Co-authors: Jae Ho Seo (co-first author), and Young Chan Chae from Wistar; Yu Geon Lee from Ulsan National Institute of Science and Technology, Ulsan, Republic of Korea; David S. Garlick from Histo-Scientific Research Laboratories, Mount Jackson, VA; Alessandra Maria Storaci, Stefano Ferrero, Umberto Gianelli, and Valentina Vaira from Fondazione IRCCS Cà Granda Ospedale Maggiore Policlinico, Milan, Italy, and University of Milan, Italy; and Gabriella Gaudioso from Fondazione IRCCS Cà Granda Ospedale Maggiore Policlinico.

Work supported by: National Institutes of Health (NIH) grants P01 CA140043 and R35 CA220446 and grants from Fondazione Cariplo, the Italian Minister of Health and the National Research Foundation of Korea. Additional support was provided by the Ulsan National Institute of Science and Technology (UNIST), Korea, and the University of Milan, Italy. Core support for The Wistar Institute was provided by the Cancer Center Support Grant P30CA010815.

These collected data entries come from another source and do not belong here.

(* ===== verification/Blocks.v ===== *)
(** * The state of the flash translation layer and its block lists

    [FTL/PAGE_MAP/ftl_inverse_mapping_manager.c]: the inverse mapping table, the
    block state table with its valid arrays, the lists of empty blocks and of
    victim blocks, and the operations on them.

    A linked list is a Rocq list, from [head] along [next]; the counter the
    source keeps beside it is a field of its own.  A pointer to an entry of a
    list is its position: the index of the root in the array of roots and, for
    a victim block, the index in the list. *)

From stdpp Require Import prelude.
From Stdlib Require Import Ascii.
From S2P Require Import Prelude Config.

Local Open Scope Z_scope.

(** ** Constants of [FTL/COMMON/common.h] *)

Definition SUCCESS : Z := 1.
Definition FAIL : Z := 0.
Definition EMPTY_BLOCK : Z := 30.
Definition DATA_BLOCK : Z := 39.
Definition VICTIM_OVERALL : Z := 41.
Definition VICTIM_INCHIP : Z := 42.
Definition VICTIM_NOPARAL : Z := 43.
Definition VALID : Z := 50.
Definition INVALID : Z := 51.

(** The characters of a valid array. *)
Definition chV : ascii := "V"%char.
Definition chI : ascii := "I"%char.
Definition ch0 : ascii := "0"%char.
Definition chNUL : ascii := zero.

(** ** Data *)

Record block_state_entry := BSE {
  valid_page_nb : Z;
  bs_type : Z;
  erase_count : Z;
  valid_array : list ascii
}.

Record empty_block_entry := EBE {
  phy_flash_nb : Z;
  phy_block_nb : Z;
  curr_phy_page_nb : Z
}.

Record empty_block_root := EBR {
  eb_list : list empty_block_entry;
  empty_block_nb : Z
}.

Record victim_block_entry := VBE {
  v_phy_flash_nb : Z;
  v_phy_block_nb : Z
}.

Record victim_block_root := VBR {
  vb_list : list victim_block_entry;
  victim_block_nb : Z
}.

(** The globals of the mapping manager, the inverse mapping manager and the
    garbage collector. *)
Record ftl := Ftl {
  mapping_table : list Z;
  inverse_mapping_table : list Z;
  block_state_table : list block_state_entry;
  empty_block_list : list empty_block_root;
  victim_block_list : list victim_block_root;
  total_empty_block_nb : Z;
  total_victim_block_nb : Z;
  empty_block_table_index : Z;
  gc_count : Z;
  fail_cnt : Z
}.

Definition set_mapping_table v s := Ftl v (inverse_mapping_table s) (block_state_table s)
  (empty_block_list s) (victim_block_list s) (total_empty_block_nb s)
  (total_victim_block_nb s) (empty_block_table_index s) (gc_count s) (fail_cnt s).
Definition set_inverse_mapping_table v s := Ftl (mapping_table s) v (block_state_table s)
  (empty_block_list s) (victim_block_list s) (total_empty_block_nb s)
  (total_victim_block_nb s) (empty_block_table_index s) (gc_count s) (fail_cnt s).
Definition set_block_state_table v s := Ftl (mapping_table s) (inverse_mapping_table s) v
  (empty_block_list s) (victim_block_list s) (total_empty_block_nb s)
  (total_victim_block_nb s) (empty_block_table_index s) (gc_count s) (fail_cnt s).
Definition set_empty_block_list v s := Ftl (mapping_table s) (inverse_mapping_table s)
  (block_state_table s) v (victim_block_list s) (total_empty_block_nb s)
  (total_victim_block_nb s) (empty_block_table_index s) (gc_count s) (fail_cnt s).
Definition set_victim_block_list v s := Ftl (mapping_table s) (inverse_mapping_table s)
  (block_state_table s) (empty_block_list s) v (total_empty_block_nb s)
  (total_victim_block_nb s) (empty_block_table_index s) (gc_count s) (fail_cnt s).
Definition set_total_empty_block_nb v s := Ftl (mapping_table s) (inverse_mapping_table s)
  (block_state_table s) (empty_block_list s) (victim_block_list s) v
  (total_victim_block_nb s) (empty_block_table_index s) (gc_count s) (fail_cnt s).
Definition set_total_victim_block_nb v s := Ftl (mapping_table s) (inverse_mapping_table s)
  (block_state_table s) (empty_block_list s) (victim_block_list s) (total_empty_block_nb s)
  v (empty_block_table_index s) (gc_count s) (fail_cnt s).
Definition set_empty_block_table_index v s := Ftl (mapping_table s) (inverse_mapping_table s)
  (block_state_table s) (empty_block_list s) (victim_block_list s) (total_empty_block_nb s)
  (total_victim_block_nb s) v (gc_count s) (fail_cnt s).
Definition set_gc_count v s := Ftl (mapping_table s) (inverse_mapping_table s)
  (block_state_table s) (empty_block_list s) (victim_block_list s) (total_empty_block_nb s)
  (total_victim_block_nb s) (empty_block_table_index s) v (fail_cnt s).
Definition set_fail_cnt v s := Ftl (mapping_table s) (inverse_mapping_table s)
  (block_state_table s) (empty_block_list s) (victim_block_list s) (total_empty_block_nb s)
  (total_victim_block_nb s) (empty_block_table_index s) (gc_count s) v.

(** Array accesses through the state. *)
Definition rd {S A} (f : S -> list A) (i : Z) : M S A :=
  l ← gets f; need (aget l i).

Definition wr {S A} (f : S -> list A) (set : list A -> S -> S) (i : Z) (x : A) : M S unit :=
  l ← gets f; l' ← need (aset l i x); modify (set l').

Section Operations.
Context (cfg : config).

(** ** The block state table *)

(** The index of an entry; the table is indexed where the pointer is used. *)
Definition GET_BLOCK_STATE_ENTRY (phy_flash_nb phy_block_nb : Z) : Z :=
  u32 (phy_flash_nb * BLOCK_NB cfg + phy_block_nb).

Definition GET_INVERSE_MAPPING_INFO (ppn : Z) : M ftl Z := rd inverse_mapping_table ppn.

Definition UPDATE_INVERSE_MAPPING (ppn lpn : Z) : M ftl Z :=
  wr inverse_mapping_table set_inverse_mapping_table ppn lpn ;;
  mret SUCCESS.

(** The loop that recounts the valid pages of a block. *)
Fixpoint count_valid (l : list ascii) : Z :=
  match l with
  | [] => 0
  | c :: l' => (if Ascii.eqb c chV then 1 else 0) + count_valid l'
  end.

Definition UPDATE_BLOCK_STATE_ENTRY (phy_flash_nb phy_block_nb phy_page_nb valid : Z) : M ftl Z :=
  if (u32 (FLASH_NB cfg) <=? phy_flash_nb) || (u32 (BLOCK_NB cfg) <=? phy_block_nb)
     || (u32 (PAGE_NB cfg) <=? phy_page_nb)
  then mret FAIL
  else
    let i := GET_BLOCK_STATE_ENTRY phy_flash_nb phy_block_nb in
    b_s_entry ← rd block_state_table i;
    va ← (if valid =? VALID then need (aset (valid_array b_s_entry) phy_page_nb chV)
          else if valid =? INVALID then need (aset (valid_array b_s_entry) phy_page_nb chI)
          else if valid =? 0 then need (aset (valid_array b_s_entry) phy_page_nb ch0)
          else mret (valid_array b_s_entry));
    (if zlen va <? PAGE_NB cfg then undef else mret tt) ;;
    let valid_count := count_valid (take (Z.to_nat (PAGE_NB cfg)) va) in
    wr block_state_table set_block_state_table i
       (BSE valid_count (bs_type b_s_entry) (erase_count b_s_entry) va) ;;
    mret SUCCESS.

Definition UPDATE_BLOCK_STATE (phy_flash_nb phy_block_nb type : Z) : M ftl Z :=
  let i := GET_BLOCK_STATE_ENTRY phy_flash_nb phy_block_nb in
  b_s_entry ← rd block_state_table i;
  wr block_state_table set_block_state_table i
     (BSE (valid_page_nb b_s_entry) type (erase_count b_s_entry) (valid_array b_s_entry)) ;;
  (if type =? EMPTY_BLOCK
   then for_loop (Z.to_nat (PAGE_NB cfg)) 0
          (fun k => UPDATE_BLOCK_STATE_ENTRY phy_flash_nb phy_block_nb k 0 ;; mret tt)
   else mret tt) ;;
  mret SUCCESS.

(** ** The block lists *)

(** [plane_nb * FLASH_NB + phy_flash_nb] with [plane_nb = phy_block_nb %
    PLANES_PER_FLASH]: the root of a block. *)
Definition root_index (phy_flash_nb phy_block_nb : Z) : Z :=
  i32 (i32 (phy_block_nb mod u32 (PLANES_PER_FLASH cfg)) * FLASH_NB cfg + phy_flash_nb).

Definition INSERT_EMPTY_BLOCK (phy_flash_nb phy_block_nb : Z) : M ftl Z :=
  let new_empty_block := EBE phy_flash_nb phy_block_nb 0 in
  let mapping_index := root_index phy_flash_nb phy_block_nb in
  curr_root_entry ← rd empty_block_list mapping_index;
  r ← (if empty_block_nb curr_root_entry =? 0
       then mret (EBR [new_empty_block] 1)
       else match eb_list curr_root_entry with
            | [] => undef
            | l => mret (EBR (l ++ [new_empty_block]) (u32 (empty_block_nb curr_root_entry + 1)))
            end);
  wr empty_block_list set_empty_block_list mapping_index r ;;
  modify (fun s => set_total_empty_block_nb (total_empty_block_nb s + 1) s) ;;
  mret SUCCESS.

Definition INSERT_VICTIM_BLOCK (full_block : empty_block_entry) : M ftl Z :=
  let new_v_b_entry := VBE (phy_flash_nb full_block) (phy_block_nb full_block) in
  let mapping_index := root_index (phy_flash_nb full_block) (phy_block_nb full_block) in
  curr_v_b_root ← rd victim_block_list mapping_index;
  r ← (if victim_block_nb curr_v_b_root =? 0
       then mret (VBR [new_v_b_entry] 1)
       else match vb_list curr_v_b_root with
            | [] => undef
            | l => mret (VBR (l ++ [new_v_b_entry]) (u32 (victim_block_nb curr_v_b_root + 1)))
            end);
  wr victim_block_list set_victim_block_list mapping_index r ;;
  modify (fun s => set_total_victim_block_nb (total_victim_block_nb s + 1) s) ;;
  mret SUCCESS.

(** The pointer of a victim block: its root and its position. *)
Definition victim_ptr : Type := Z * nat.

Definition victim_entry (p : victim_ptr) : M ftl victim_block_entry :=
  r ← rd victim_block_list (fst p); need (vb_list r !! snd p).

(** Unlinking: the entry is the head, or the tail, of the root computed from its
    address, or it has a neighbour on each side. *)
Definition EJECT_VICTIM_BLOCK (victim_block : victim_ptr) : M ftl Z :=
  v ← victim_entry victim_block;
  let '(i, j) := victim_block in
  let mapping_index := root_index (v_phy_flash_nb v) (v_phy_block_nb v) in
  curr_v_b_root ← rd victim_block_list mapping_index;
  own ← rd victim_block_list i;
  (if (i =? mapping_index) && (j =? 0)%nat then
     if victim_block_nb curr_v_b_root =? 1
     then wr victim_block_list set_victim_block_list i (VBR [] (victim_block_nb curr_v_b_root))
     else match vb_list curr_v_b_root with
          | _ :: (_ :: _) as l =>
              wr victim_block_list set_victim_block_list i (VBR (tail (vb_list curr_v_b_root)) (victim_block_nb curr_v_b_root))
          | _ => undef
          end
   else if (i =? mapping_index) && (S j =? length (vb_list curr_v_b_root))%nat then
     wr victim_block_list set_victim_block_list i
        (VBR (take j (vb_list curr_v_b_root)) (victim_block_nb curr_v_b_root))
   else if (0 <? j)%nat && (S j <? length (vb_list own))%nat then
     wr victim_block_list set_victim_block_list i
        (VBR (take j (vb_list own) ++ drop (S j) (vb_list own)) (victim_block_nb own))
   else undef) ;;
  r ← rd victim_block_list mapping_index;
  wr victim_block_list set_victim_block_list mapping_index
     (VBR (vb_list r) (u32 (victim_block_nb r - 1))) ;;
  modify (fun s => set_total_victim_block_nb (total_victim_block_nb s - 1) s) ;;
  mret SUCCESS.

(** ** Allocation of an empty block *)

(** [empty_block_table_index++], back to 0 at the end of the table. *)
Definition next_table_index (i : Z) : Z :=
  if u32 (i + 1) =? u32 (EMPTY_TABLE_ENTRY_NB cfg) then 0 else u32 (i + 1).

Definition advance_table_index : M ftl unit :=
  modify (fun s => set_empty_block_table_index (next_table_index (empty_block_table_index s)) s).

(** The head of root [idx] is full: it leaves the list of empty blocks and joins
    the victim blocks. *)
Definition retire_full_head (idx : Z) (curr_empty_block : empty_block_entry) : M ftl unit :=
  curr_root_entry ← rd empty_block_list idx;
  wr empty_block_list set_empty_block_list idx
     (if empty_block_nb curr_root_entry =? 1 then EBR [] 0
      else EBR (tail (eb_list curr_root_entry)) (u32 (empty_block_nb curr_root_entry - 1))) ;;
  INSERT_VICTIM_BLOCK curr_empty_block ;;
  modify (fun s => set_total_empty_block_nb (total_empty_block_nb s - 1) s).

(** The [while] loop of [GET_EMPTY_BLOCK].  The answer is the root whose head is
    the block, [None] for [NULL]. *)
Fixpoint get_empty_block_loop (fuel : nat) (mode input_mapping_index mapping_index : Z) : M ftl (option Z) :=
  match fuel with
  | O => out_of_fuel
  | S fuel' =>
    t ← gets total_empty_block_nb;
    if t =? 0 then mret None else
    if mode =? VICTIM_OVERALL then
      idx ← gets empty_block_table_index;
      curr_root_entry ← rd empty_block_list idx;
      if empty_block_nb curr_root_entry =? 0 then
        advance_table_index ;;
        get_empty_block_loop fuel' mode input_mapping_index mapping_index
      else
        curr_empty_block ← need (head (eb_list curr_root_entry));
        if curr_phy_page_nb curr_empty_block =? u32 (PAGE_NB cfg) then
          retire_full_head idx curr_empty_block ;;
          advance_table_index ;;
          get_empty_block_loop fuel' mode input_mapping_index mapping_index
        else
          advance_table_index ;;
          mret (Some idx)
    else if mode =? VICTIM_INCHIP then
      curr_root_entry ← rd empty_block_list mapping_index;
      if empty_block_nb curr_root_entry =? 0 then
        if negb (PLANES_PER_FLASH cfg =? 1) then
          let mi := i32 (mapping_index + 1) in
          let mi := if Z.rem mi (PLANES_PER_FLASH cfg) =? 0
                    then i32 (mi - (PLANES_PER_FLASH cfg - 1)) else mi in
          if mi =? input_mapping_index then mret None
          else get_empty_block_loop fuel' mode input_mapping_index mi
        else mret None
      else
        curr_empty_block ← need (head (eb_list curr_root_entry));
        if curr_phy_page_nb curr_empty_block =? u32 (PAGE_NB cfg) then
          retire_full_head mapping_index curr_empty_block ;;
          get_empty_block_loop fuel' mode input_mapping_index mapping_index
        else mret (Some mapping_index)
    else if mode =? VICTIM_NOPARAL then
      curr_root_entry ← rd empty_block_list mapping_index;
      if empty_block_nb curr_root_entry =? 0 then
        let mi := i32 (mapping_index + 1) in
        if mi =? EMPTY_TABLE_ENTRY_NB cfg then
          modify (set_empty_block_table_index 0) ;;
          get_empty_block_loop fuel' mode input_mapping_index 0
        else
          modify (fun s => set_empty_block_table_index (u32 (empty_block_table_index s + 1)) s) ;;
          get_empty_block_loop fuel' mode input_mapping_index mi
      else
        curr_empty_block ← need (head (eb_list curr_root_entry));
        if curr_phy_page_nb curr_empty_block =? u32 (PAGE_NB cfg) then
          retire_full_head mapping_index curr_empty_block ;;
          get_empty_block_loop fuel' mode input_mapping_index mapping_index
        else mret (Some mapping_index)
    else get_empty_block_loop fuel' mode input_mapping_index mapping_index
  end.

(** Every round either drops one of the empty blocks or moves to the next root;
    one turn over the roots per empty block is enough. *)
Definition get_empty_block_fuel (s : ftl) : nat :=
  (S (Z.to_nat (total_empty_block_nb s)) * S (Z.to_nat (EMPTY_TABLE_ENTRY_NB cfg)))%nat.

Definition GET_EMPTY_BLOCK (mode mapping_index : Z) : M ftl (option Z) :=
  t ← gets total_empty_block_nb;
  if t =? 0 then mret None
  else
    fuel ← gets get_empty_block_fuel;
    get_empty_block_loop fuel mode mapping_index mapping_index.

End Operations.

Publication information: Mitochondrial fission factor is a novel Myc-dependent regulator of mitochondrial permeability in cancer, EBioMedicine (2019). Online publication.

###

The Wistar Institute is an international leader in biomedical research with special expertise in cancer, immunology, infectious disease research, and vaccine development. Founded in 1892 as the first independent nonprofit biomedical research institute in the United States, Wistar has held the prestigious Cancer Center designation from the National Cancer Institute since 1972. The Institute works actively to ensure that research advances move from the laboratory to the clinic as quickly as possible. wistar.org.